To Recurse or not to Recurse,a Low Dose CT Study
Shabab Bazrafkan, Vincent Van Nieuwenhove, and Jan Sijbers

TL;DR
This paper explores the use of Recurrent Neural Networks for enhancing low dose CT images, showing improved performance over feedforward networks in high noise scenarios and comparing their computational costs.
Contribution
It introduces a framework utilizing RNNs for streak artifact removal in low dose CT imaging, highlighting their advantages over traditional feedforward networks in noisy conditions.
Findings
RNN achieves comparable results to feedforward networks in low noise.

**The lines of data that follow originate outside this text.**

(* ===== verification/Apimachinery.v ===== *)
(** * Third-party functions the controllers call

    [GetScaledValueFromIntOrPercent] of apimachinery, [RoundToInt32] of k8s.io/utils, the
    group of an API version, controller references and the content hash of a machine template are not part of the
    repository: they are the operations of a class, with the documented behaviour the
    theorems rely on as its laws.  The instance at the end is used by the witnesses.
    [float64] values are the IEEE binary64 numbers of the Standard Library. *)

From S2P Require Import Prelude GoStd Api.
From Stdlib Require Import Ascii.
From Stdlib Require Export SpecFloat.

(** ** float64 *)

(** [float64(i)] for an integer. *)
Definition float64_of_int (i : Z) : spec_float := binary_normalize 53 1024 i 0 false.

(** Division of float64 values. *)
Definition float64_div (x y : spec_float) : spec_float := SFdiv 53 1024 x y.

(** ** The interface *)

(** The percentage [p] of [total], rounded up or down. *)
Definition percent_of (p total : Z) (roundUp : bool) : Z :=
  if roundUp then - ((- (p * total)) / 100) else p * total / 100.

Class Apimachinery := {
  GetScaledValueFromIntOrPercent : option IntOrString → Z → bool → result Z;
  RoundToInt32 : spec_float → Z;
  APIGroup : string → string;
  ParseGroupVersion : string → option string;
  GetControllerOf : Meta → option OwnerReference;
  metav1_IsControlledBy : Meta → Meta → bool;
  NewControllerRef : Meta → string → OwnerReference;
  TemplateHash : MachineTemplateSpec → result string;
  (** A nil value is an error and never a panic; an integer stands for itself; a
      percentage is taken of the total. *)
  scaled_nil : ∀ total up, ∃ e, GetScaledValueFromIntOrPercent None total up = Err e;
  scaled_int : ∀ i total up, GetScaledValueFromIntOrPercent (Some (FromInt i)) total up = Ok i;
  scaled_percent : ∀ p total up,
    0 ≤ p ≤ 100 → 0 ≤ total ≤ int32_max →
    GetScaledValueFromIntOrPercent (Some (FromString (FormatInt p +:+ "%"))) total up
    = Ok (percent_of p total up);
  scaled_no_panic : ∀ v total up, GetScaledValueFromIntOrPercent v total up ≠ Panic;
  RoundToInt32_range : ∀ x, in_int32 (RoundToInt32 x);
  TemplateHash_no_panic : ∀ t, TemplateHash t ≠ Panic;
  (** The controller is the first owner that is marked as such, and is compared by UID; a
      controller reference points to its owner and is marked. *)
  GetControllerOf_find : ∀ m, GetControllerOf m =
    head (filter (λ r, or_Controller r = Some true) (om_OwnerReferences m));
  metav1_IsControlledBy_uid : ∀ obj owner, metav1_IsControlledBy obj owner =
    match GetControllerOf obj with
    | Some ref => bool_decide (or_UID ref = om_UID owner)
    | None => false
    end;
  NewControllerRef_spec : ∀ m kind,
    or_UID (NewControllerRef m kind) = om_UID m ∧ or_Name (NewControllerRef m kind) = om_Name m ∧
    or_Kind (NewControllerRef m kind) = kind ∧ or_Controller (NewControllerRef m kind) = Some true;
}.

Lemma percent_of_bounds p total up :
  0 ≤ p ≤ 100 → 0 ≤ total → 0 ≤ percent_of p total up ≤ total.
Proof.
  intros Hp Ht. unfold percent_of. destruct up.
  - pose proof (Z.div_mod (- (p * total)) 100). pose proof (Z.mod_pos_bound (- (p * total)) 100).
    nia.
  - pose proof (Z.div_mod (p * total) 100). pose proof (Z.mod_pos_bound (p * total) 100). nia.
Qed.

(** ** A concrete instance *)

(** Rounds half away from zero, towards the representable range. *)
Definition round_spec_float (x : spec_float) : Z :=
  match x with
  | S754_finite sign mant exp =>
      let twice := Z.shiftl (2 * Zpos mant) exp in
      let r := (twice + 1) / 2 in
      let v := if sign then - r else r in
      Z.max int32_min (Z.min int32_max v)
  | _ => 0
  end.

Definition scaled_value (v : option IntOrString) (total : Z) (up : bool) : result Z :=
  match v with
  | None => Err (Errorf "nil value for IntOrString")
  | Some (FromInt i) => Ok i
  | Some (FromString s) =>
      if HasSuffix s "%" then
        match ParseInt (TrimSuffix s "%") 64 with
        | (p, None) => Ok (percent_of p total up)
        | (_, Some _) => Err (Errorf "invalid value for IntOrString")
        end
      else Err (Errorf "invalid type: string is not a percentage")
  end.

Fixpoint before_slash (s : string) : option string :=
  match s with
  | EmptyString => None
  | String c s' => if Ascii.eqb c "/" then Some EmptyString else String c <$> before_slash s'
  end.

Definition group_of (apiVersion : string) : string := default "" (before_slash apiVersion).

Lemma HasSuffix_append s t : HasSuffix (s +:+ t) t = true.
Proof.
  induction s as [|c s IH]; simpl.
  - destruct t; simpl; by rewrite ?Ascii.eqb_refl, ?String.eqb_refl.
  - by rewrite IH, orb_true_r.
Qed.

Lemma length_append (s t : string) :
  String.length (s +:+ t) = (String.length s + String.length t)%nat.
Proof. induction s as [|c s IH]; simpl; [done|by rewrite IH]. Qed.

Lemma substring_append (s t : string) : String.substring 0 (String.length s) (s +:+ t) = s.
Proof. induction s as [|c s IH]; simpl; [by destruct t|congruence]. Qed.

Lemma TrimSuffix_append s t : TrimSuffix (s +:+ t) t = s.
Proof.
  unfold TrimSuffix. rewrite HasSuffix_append, length_append.
  replace (String.length s + String.length t - String.length t)%nat with (String.length s) by lia.
  apply substring_append.
Qed.

#[export] Instance concrete_Apimachinery : Apimachinery | 100.
Proof.
  refine {| GetScaledValueFromIntOrPercent := scaled_value; RoundToInt32 := round_spec_float;
            APIGroup := group_of; TemplateHash := λ t, Ok "hash"%string;
            ParseGroupVersion := λ v, Some (group_of v);
            GetControllerOf := λ m,
              head (filter (λ r, or_Controller r = Some true) (om_OwnerReferences m));
            metav1_IsControlledBy := λ obj owner,
              match head (filter (λ r, or_Controller r = Some true) (om_OwnerReferences obj)) with
              | Some ref => bool_decide (or_UID ref = om_UID owner)
              | None => false
              end;
            NewControllerRef := λ m kind,
              {| or_APIVersion := "cluster.x-k8s.io/v1beta1"; or_Kind := kind;
                 or_Name := om_Name m; or_UID := om_UID m; or_Controller := Some true;
                 or_BlockOwnerDeletion := Some true |} |}; simpl.
  - eauto.
  - done.
  - intros p total up Hp Ht. unfold scaled_value.
    rewrite HasSuffix_append, TrimSuffix_append, ParseInt_FormatInt by lia. done.
  - intros [[i|s]|] total up; simpl; try done.
    destruct (HasSuffix s "%"); [|done]. by destruct (ParseInt _ _) as [? [?|]].
  - unfold in_int32, int32_min, int32_max.
    intros [| | |sign mant exp]; cbn -[Z.shiftl Z.max Z.min Z.div]; try lia.
    unfold int32_min, int32_max. lia.
  - done.
  - done.
  - done.
  - done.
Defined.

RNN outperforms feedforward networks in high noise conditions.
RNN has different computational costs compared to feedforward networks.
Abstract
Restoring high-quality CT images from low dose CT counterparts is an ill-posed, nonlinear problem to which Deep Learning approaches have been giving superior solutions compared to classical model-based approaches. In this article, a framework is presented wherein a Recurrent Neural Network (RNN) is utilized to remove the streaking artefacts from low projection number CT imaging. The results indicate similar image restoration performance for the RNN compared to the feedforward network in low noise cases while in high noise levels the RNN returns better results. The computational costs are also compared between RNN and feedforward networks.